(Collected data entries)

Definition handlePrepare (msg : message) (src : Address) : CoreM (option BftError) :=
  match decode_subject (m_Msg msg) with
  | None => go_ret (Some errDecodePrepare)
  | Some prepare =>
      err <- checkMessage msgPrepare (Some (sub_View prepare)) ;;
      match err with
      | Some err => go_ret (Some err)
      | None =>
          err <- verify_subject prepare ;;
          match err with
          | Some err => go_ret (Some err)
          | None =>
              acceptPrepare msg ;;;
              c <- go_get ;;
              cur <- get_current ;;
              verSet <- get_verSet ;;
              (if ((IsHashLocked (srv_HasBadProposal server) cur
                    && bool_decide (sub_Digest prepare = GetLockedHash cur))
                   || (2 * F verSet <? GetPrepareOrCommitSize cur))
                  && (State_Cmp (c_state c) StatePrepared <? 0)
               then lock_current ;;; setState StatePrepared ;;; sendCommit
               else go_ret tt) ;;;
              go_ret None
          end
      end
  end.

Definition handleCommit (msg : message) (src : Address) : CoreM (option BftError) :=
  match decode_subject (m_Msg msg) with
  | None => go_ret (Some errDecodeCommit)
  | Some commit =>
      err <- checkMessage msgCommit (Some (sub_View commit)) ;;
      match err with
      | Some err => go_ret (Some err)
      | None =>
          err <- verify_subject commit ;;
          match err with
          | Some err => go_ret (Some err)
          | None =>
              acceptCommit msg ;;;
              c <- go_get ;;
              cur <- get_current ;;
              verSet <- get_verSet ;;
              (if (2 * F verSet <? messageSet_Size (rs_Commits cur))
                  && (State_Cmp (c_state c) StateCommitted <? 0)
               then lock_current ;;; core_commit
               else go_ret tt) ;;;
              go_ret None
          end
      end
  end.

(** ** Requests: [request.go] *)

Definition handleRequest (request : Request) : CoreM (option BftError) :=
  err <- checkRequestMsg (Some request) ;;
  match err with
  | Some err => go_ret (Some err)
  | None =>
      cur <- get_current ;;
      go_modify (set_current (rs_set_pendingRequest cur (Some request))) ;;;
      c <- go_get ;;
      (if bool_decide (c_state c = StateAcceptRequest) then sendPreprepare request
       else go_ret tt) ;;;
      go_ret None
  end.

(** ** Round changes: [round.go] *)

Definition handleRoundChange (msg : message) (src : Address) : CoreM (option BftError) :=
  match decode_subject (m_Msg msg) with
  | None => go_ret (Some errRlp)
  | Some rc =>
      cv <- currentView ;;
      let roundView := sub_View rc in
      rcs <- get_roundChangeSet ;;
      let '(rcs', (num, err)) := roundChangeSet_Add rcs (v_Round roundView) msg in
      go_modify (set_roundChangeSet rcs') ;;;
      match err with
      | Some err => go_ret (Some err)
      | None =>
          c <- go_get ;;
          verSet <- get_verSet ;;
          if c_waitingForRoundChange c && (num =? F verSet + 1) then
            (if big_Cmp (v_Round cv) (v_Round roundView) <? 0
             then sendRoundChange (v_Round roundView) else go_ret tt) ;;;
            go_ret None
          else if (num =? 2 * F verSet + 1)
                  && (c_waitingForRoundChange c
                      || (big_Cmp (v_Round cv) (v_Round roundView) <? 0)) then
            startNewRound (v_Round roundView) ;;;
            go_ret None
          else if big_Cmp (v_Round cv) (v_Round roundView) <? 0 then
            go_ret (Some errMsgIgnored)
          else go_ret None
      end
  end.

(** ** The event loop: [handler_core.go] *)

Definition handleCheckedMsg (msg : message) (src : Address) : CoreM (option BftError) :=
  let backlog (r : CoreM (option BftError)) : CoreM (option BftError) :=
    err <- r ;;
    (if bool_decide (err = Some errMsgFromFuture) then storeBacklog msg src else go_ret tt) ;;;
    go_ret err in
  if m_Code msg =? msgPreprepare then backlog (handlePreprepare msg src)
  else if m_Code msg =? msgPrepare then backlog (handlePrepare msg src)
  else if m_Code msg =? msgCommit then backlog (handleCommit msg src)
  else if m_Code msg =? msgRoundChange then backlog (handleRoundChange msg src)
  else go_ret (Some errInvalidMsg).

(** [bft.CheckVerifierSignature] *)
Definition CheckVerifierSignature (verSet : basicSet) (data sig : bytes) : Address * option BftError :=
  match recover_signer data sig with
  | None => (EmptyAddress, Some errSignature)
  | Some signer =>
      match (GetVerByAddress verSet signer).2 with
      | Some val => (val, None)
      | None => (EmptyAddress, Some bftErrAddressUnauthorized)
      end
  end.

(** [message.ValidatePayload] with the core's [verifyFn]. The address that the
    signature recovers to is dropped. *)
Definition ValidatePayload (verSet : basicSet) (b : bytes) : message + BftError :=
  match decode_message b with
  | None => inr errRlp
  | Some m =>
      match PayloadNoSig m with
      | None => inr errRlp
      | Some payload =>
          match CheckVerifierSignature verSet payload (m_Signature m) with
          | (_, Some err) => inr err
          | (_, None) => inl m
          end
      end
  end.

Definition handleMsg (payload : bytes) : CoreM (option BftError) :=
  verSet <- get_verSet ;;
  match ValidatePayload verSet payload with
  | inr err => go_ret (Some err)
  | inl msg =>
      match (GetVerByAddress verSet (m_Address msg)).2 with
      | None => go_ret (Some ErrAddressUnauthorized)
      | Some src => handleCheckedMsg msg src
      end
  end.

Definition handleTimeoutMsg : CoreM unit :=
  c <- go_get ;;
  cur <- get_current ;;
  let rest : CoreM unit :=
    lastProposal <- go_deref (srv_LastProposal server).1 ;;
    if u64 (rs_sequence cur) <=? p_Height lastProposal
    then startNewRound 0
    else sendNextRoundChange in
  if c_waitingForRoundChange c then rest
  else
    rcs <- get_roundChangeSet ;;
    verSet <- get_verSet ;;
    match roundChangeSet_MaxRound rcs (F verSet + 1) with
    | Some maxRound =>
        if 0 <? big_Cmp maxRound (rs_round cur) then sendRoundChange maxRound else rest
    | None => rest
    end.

▶ **About this exercise**: Please transcribe each of the entries, exactly as written.

▶ **Expected answer**:
Definition handlePrepare (msg : message) (src : Address) : CoreM (option BftError) :=
  match decode_subject (m_Msg msg) with
  | None => go_ret (Some errDecodePrepare)
  | Some prepare =>
      err <- checkMessage msgPrepare (Some (sub_View prepare)) ;;
      match err with
      | Some err => go_ret (Some err)
      | None =>
          err <- verify_subject prepare ;;
          match err with
          | Some err => go_ret (Some err)
          | None =>
              acceptPrepare msg ;;;
              c <- go_get ;;
              cur <- get_current ;;
              verSet <- get_verSet ;;
              (if ((IsHashLocked (srv_HasBadProposal server) cur
                    && bool_decide (sub_Digest prepare = GetLockedHash cur))
                   || (2 * F verSet <? GetPrepareOrCommitSize cur))
                  && (State_Cmp (c_state c) StatePrepared <? 0)
               then lock_current ;;; setState StatePrepared ;;; sendCommit
               else go_ret tt) ;;;
              go_ret None
          end
      end
  end.

Definition handleCommit (msg : message) (src : Address) : CoreM (option BftError) :=
  match decode_subject (m_Msg msg) with
  | None => go_ret (Some errDecodeCommit)
  | Some commit =>
      err <- checkMessage msgCommit (Some (sub_View commit)) ;;
      match err with
      | Some err => go_ret (Some err)
      | None =>
          err <- verify_subject commit ;;
          match err with
          | Some err => go_ret (Some err)
          | None =>
              acceptCommit msg ;;;
              c <- go_get ;;
              cur <- get_current ;;
              verSet <- get_verSet ;;
              (if (2 * F verSet <? messageSet_Size (rs_Commits cur))
                  && (State_Cmp (c_state c) StateCommitted <? 0)
               then lock_current ;;; core_commit
               else go_ret tt) ;;;
              go_ret None
          end
      end
  end.

(** ** Requests: [request.go] *)

Definition handleRequest (request : Request) : CoreM (option BftError) :=
  err <- checkRequestMsg (Some request) ;;
  match err with
  | Some err => go_ret (Some err)
  | None =>
      cur <- get_current ;;
      go_modify (set_current (rs_set_pendingRequest cur (Some request))) ;;;
      c <- go_get ;;
      (if bool_decide (c_state c = StateAcceptRequest) then sendPreprepare request
       else go_ret tt) ;;;
      go_ret None
  end.

(** ** Round changes: [round.go] *)

Definition handleRoundChange (msg : message) (src : Address) : CoreM (option BftError) :=
  match decode_subject (m_Msg msg) with
  | None => go_ret (Some errRlp)
  | Some rc =>
      cv <- currentView ;;
      let roundView := sub_View rc in
      rcs <- get_roundChangeSet ;;
      let '(rcs', (num, err)) := roundChangeSet_Add rcs (v_Round roundView) msg in
      go_modify (set_roundChangeSet rcs') ;;;
      match err with
      | Some err => go_ret (Some err)
      | None =>
          c <- go_get ;;
          verSet <- get_verSet ;;
          if c_waitingForRoundChange c && (num =? F verSet + 1) then
            (if big_Cmp (v_Round cv) (v_Round roundView) <? 0
             then sendRoundChange (v_Round roundView) else go_ret tt) ;;;
            go_ret None
          else if (num =? 2 * F verSet + 1)
                  && (c_waitingForRoundChange c
                      || (big_Cmp (v_Round cv) (v_Round roundView) <? 0)) then
            startNewRound (v_Round roundView) ;;;
            go_ret None
          else if big_Cmp (v_Round cv) (v_Round roundView) <? 0 then
            go_ret (Some errMsgIgnored)
          else go_ret None
      end
  end.

(** ** The event loop: [handler_core.go] *)

Definition handleCheckedMsg (msg : message) (src : Address) : CoreM (option BftError) :=
  let backlog (r : CoreM (option BftError)) : CoreM (option BftError) :=
    err <- r ;;
    (if bool_decide (err = Some errMsgFromFuture) then storeBacklog msg src else go_ret tt) ;;;
    go_ret err in
  if m_Code msg =? msgPreprepare then backlog (handlePreprepare msg src)
  else if m_Code msg =? msgPrepare then backlog (handlePrepare msg src)
  else if m_Code msg =? msgCommit then backlog (handleCommit msg src)
  else if m_Code msg =? msgRoundChange then backlog (handleRoundChange msg src)
  else go_ret (Some errInvalidMsg).

(** [bft.CheckVerifierSignature] *)
Definition CheckVerifierSignature (verSet : basicSet) (data sig : bytes) : Address * option BftError :=
  match recover_signer data sig with
  | None => (EmptyAddress, Some errSignature)
  | Some signer =>
      match (GetVerByAddress verSet signer).2 with
      | Some val => (val, None)
      | None => (EmptyAddress, Some bftErrAddressUnauthorized)
      end
  end.

(** [message.ValidatePayload] with the core's [verifyFn]. The address that the
    signature recovers to is dropped. *)
Definition ValidatePayload (verSet : basicSet) (b : bytes) : message + BftError :=
  match decode_message b with
  | None => inr errRlp
  | Some m =>
      match PayloadNoSig m with
      | None => inr errRlp
      | Some payload =>
          match CheckVerifierSignature verSet payload (m_Signature m) with
          | (_, Some err) => inr err
          | (_, None) => inl m
          end
      end
  end.

Definition handleMsg (payload : bytes) : CoreM (option BftError) :=
  verSet <- get_verSet ;;
  match ValidatePayload verSet payload with
  | inr err => go_ret (Some err)
  | inl msg =>
      match (GetVerByAddress verSet (m_Address msg)).2 with
      | None => go_ret (Some ErrAddressUnauthorized)
      | Some src => handleCheckedMsg msg src
      end
  end.

Definition handleTimeoutMsg : CoreM unit :=
  c <- go_get ;;
  cur <- get_current ;;
  let rest : CoreM unit :=
    lastProposal <- go_deref (srv_LastProposal server).1 ;;
    if u64 (rs_sequence cur) <=? p_Height lastProposal
    then startNewRound 0
    else sendNextRoundChange in
  if c_waitingForRoundChange c then rest
  else
    rcs <- get_roundChangeSet ;;
    verSet <- get_verSet ;;
    match roundChangeSet_MaxRound rcs (F verSet + 1) with
    | Some maxRound =>
        if 0 <? big_Cmp maxRound (rs_round cur) then sendRoundChange maxRound else rest
    | None => rest
    end.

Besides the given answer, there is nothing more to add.